» Problem details
Each line of the data holding "Lemma" should be found and copied.

Data entries:
::::

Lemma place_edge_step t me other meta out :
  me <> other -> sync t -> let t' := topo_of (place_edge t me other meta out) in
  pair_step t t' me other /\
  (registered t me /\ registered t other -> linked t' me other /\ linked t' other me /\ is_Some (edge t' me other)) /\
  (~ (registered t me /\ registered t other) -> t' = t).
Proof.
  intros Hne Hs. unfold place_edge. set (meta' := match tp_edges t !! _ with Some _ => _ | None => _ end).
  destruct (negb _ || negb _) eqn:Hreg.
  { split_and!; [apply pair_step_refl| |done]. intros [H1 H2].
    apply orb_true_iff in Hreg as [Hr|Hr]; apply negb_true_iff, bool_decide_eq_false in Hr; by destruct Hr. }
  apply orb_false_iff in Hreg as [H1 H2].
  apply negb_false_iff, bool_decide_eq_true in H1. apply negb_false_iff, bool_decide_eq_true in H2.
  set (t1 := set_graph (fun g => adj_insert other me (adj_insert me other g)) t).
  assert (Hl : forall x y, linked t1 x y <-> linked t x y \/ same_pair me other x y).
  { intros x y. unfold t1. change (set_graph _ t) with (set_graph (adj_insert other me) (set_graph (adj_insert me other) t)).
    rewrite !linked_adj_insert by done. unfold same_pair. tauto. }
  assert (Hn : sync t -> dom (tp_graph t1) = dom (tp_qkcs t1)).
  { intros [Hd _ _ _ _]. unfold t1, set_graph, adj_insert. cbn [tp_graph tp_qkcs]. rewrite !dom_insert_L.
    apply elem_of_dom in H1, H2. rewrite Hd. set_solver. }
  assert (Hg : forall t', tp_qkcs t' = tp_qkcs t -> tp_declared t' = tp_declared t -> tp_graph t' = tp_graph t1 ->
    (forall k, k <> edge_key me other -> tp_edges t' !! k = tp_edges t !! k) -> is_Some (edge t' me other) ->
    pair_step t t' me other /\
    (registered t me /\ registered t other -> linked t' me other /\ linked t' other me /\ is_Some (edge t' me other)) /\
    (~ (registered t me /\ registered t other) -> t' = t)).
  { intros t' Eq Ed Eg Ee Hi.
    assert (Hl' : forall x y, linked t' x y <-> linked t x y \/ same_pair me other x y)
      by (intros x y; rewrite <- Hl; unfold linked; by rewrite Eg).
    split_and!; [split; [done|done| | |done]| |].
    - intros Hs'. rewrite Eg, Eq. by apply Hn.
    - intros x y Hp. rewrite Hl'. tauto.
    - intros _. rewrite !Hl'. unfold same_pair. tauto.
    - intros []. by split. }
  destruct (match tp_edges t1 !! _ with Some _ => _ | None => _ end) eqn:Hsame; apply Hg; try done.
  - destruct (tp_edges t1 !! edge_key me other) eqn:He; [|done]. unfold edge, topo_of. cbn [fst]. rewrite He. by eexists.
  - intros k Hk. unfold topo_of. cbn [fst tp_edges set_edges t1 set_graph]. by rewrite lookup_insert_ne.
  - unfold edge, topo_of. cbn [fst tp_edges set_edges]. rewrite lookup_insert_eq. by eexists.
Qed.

::::

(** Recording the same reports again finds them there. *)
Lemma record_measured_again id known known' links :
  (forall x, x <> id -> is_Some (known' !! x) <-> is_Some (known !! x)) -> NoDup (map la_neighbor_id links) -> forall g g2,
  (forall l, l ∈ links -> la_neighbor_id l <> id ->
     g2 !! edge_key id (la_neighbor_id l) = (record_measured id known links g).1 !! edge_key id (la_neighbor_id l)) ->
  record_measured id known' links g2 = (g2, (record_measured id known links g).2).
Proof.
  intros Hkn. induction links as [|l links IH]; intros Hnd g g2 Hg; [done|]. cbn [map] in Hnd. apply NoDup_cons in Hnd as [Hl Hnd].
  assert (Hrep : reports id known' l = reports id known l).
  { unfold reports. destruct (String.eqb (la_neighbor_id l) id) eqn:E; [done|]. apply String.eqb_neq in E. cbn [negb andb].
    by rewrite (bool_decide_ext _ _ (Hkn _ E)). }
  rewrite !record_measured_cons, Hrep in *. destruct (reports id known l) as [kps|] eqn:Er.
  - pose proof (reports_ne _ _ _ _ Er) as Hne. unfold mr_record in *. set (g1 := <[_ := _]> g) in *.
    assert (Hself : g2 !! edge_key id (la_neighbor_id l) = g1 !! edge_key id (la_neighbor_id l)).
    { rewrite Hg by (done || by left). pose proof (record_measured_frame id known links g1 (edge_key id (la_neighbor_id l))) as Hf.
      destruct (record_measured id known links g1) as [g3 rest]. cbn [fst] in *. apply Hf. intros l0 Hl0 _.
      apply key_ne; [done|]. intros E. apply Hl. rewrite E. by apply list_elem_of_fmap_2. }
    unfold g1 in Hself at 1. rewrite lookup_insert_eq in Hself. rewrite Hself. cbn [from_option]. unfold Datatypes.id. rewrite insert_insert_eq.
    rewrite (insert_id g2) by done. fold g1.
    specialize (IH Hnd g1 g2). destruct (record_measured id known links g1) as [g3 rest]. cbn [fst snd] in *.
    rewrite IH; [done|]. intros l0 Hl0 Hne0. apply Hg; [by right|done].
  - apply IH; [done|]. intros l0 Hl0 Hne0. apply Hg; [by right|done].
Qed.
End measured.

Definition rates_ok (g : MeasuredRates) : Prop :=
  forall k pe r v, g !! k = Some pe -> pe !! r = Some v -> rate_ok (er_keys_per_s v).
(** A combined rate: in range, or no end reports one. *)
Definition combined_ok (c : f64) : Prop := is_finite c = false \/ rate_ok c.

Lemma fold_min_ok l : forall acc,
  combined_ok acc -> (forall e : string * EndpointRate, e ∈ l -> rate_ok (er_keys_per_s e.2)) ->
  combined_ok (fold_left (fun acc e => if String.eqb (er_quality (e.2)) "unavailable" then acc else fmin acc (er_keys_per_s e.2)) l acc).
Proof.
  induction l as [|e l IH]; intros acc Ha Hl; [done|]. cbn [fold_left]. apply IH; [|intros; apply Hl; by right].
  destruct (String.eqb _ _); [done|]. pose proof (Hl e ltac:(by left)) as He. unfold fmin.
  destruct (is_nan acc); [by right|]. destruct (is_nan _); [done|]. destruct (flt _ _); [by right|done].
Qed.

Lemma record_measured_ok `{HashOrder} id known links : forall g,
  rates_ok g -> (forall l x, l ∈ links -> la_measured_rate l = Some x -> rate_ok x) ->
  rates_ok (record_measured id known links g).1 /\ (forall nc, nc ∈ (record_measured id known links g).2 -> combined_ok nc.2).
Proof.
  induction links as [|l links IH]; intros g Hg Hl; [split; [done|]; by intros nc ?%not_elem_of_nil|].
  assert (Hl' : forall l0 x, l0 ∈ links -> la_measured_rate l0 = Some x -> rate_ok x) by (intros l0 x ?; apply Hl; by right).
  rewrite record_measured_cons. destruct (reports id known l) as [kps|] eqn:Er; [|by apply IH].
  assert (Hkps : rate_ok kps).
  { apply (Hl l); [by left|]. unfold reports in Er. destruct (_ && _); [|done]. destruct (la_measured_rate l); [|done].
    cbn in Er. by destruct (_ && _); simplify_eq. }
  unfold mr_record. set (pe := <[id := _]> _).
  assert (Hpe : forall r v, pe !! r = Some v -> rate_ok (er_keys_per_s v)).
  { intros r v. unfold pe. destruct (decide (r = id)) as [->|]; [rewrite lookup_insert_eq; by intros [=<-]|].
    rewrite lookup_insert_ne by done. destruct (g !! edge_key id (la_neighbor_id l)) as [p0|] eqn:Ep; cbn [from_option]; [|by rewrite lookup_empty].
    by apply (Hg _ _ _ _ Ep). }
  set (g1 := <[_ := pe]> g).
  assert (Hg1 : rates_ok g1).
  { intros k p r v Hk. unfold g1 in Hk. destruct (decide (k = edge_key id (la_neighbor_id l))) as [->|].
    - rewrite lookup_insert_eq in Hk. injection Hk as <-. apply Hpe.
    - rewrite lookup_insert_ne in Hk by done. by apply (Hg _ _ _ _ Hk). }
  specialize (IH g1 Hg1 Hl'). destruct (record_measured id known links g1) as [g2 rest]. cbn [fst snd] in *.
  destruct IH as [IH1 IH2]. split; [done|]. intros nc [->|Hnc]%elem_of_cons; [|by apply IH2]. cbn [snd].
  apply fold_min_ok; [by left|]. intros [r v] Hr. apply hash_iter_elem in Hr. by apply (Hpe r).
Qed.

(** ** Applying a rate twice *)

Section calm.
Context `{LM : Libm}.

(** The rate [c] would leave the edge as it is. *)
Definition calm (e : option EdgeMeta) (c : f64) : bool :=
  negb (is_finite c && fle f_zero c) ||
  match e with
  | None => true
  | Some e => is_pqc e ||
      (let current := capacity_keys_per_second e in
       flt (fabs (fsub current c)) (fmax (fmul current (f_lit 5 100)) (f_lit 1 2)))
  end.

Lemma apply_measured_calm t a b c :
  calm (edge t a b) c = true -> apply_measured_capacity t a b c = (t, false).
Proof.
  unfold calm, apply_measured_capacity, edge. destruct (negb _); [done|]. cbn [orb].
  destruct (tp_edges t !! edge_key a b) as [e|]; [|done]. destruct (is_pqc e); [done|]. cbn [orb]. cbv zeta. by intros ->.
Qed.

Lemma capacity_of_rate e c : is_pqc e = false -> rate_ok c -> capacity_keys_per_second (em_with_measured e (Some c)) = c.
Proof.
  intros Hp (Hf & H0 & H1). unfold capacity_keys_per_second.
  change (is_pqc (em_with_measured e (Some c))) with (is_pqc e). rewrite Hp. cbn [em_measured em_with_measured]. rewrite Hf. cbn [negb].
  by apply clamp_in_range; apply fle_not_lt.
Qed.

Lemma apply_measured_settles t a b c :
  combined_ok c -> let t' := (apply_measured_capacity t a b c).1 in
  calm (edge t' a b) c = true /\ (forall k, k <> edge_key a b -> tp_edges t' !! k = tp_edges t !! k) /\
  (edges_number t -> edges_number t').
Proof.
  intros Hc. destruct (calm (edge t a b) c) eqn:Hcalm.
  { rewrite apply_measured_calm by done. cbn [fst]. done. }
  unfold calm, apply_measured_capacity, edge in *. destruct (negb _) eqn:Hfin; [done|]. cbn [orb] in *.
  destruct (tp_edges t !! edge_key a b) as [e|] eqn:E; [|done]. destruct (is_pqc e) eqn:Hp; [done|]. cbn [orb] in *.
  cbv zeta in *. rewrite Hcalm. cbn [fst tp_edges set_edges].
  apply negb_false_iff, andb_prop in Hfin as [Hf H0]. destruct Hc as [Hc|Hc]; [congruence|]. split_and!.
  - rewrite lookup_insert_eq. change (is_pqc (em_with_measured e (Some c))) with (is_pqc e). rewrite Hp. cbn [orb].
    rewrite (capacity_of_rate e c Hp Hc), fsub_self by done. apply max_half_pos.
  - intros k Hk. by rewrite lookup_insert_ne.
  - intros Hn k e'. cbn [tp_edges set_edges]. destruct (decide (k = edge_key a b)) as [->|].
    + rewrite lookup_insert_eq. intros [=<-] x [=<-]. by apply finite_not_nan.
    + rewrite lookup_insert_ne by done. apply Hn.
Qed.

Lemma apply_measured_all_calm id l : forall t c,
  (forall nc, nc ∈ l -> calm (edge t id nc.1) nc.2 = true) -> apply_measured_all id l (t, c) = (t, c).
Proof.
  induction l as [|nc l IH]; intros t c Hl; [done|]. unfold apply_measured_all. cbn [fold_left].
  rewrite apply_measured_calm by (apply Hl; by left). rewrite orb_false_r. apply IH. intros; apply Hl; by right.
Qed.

::::

» Solution for this problem
Lemma place_edge_step t me other meta out :
Lemma record_measured_again id known known' links :
Lemma fold_min_ok l : forall acc,
Lemma record_measured_ok `{HashOrder} id known links : forall g,
Lemma apply_measured_calm t a b c :
Lemma capacity_of_rate e c : is_pqc e = false -> rate_ok c -> capacity_keys_per_second (em_with_measured e (Some c)) = c.
Lemma apply_measured_settles t a b c :
Lemma apply_measured_all_calm id l : forall t c,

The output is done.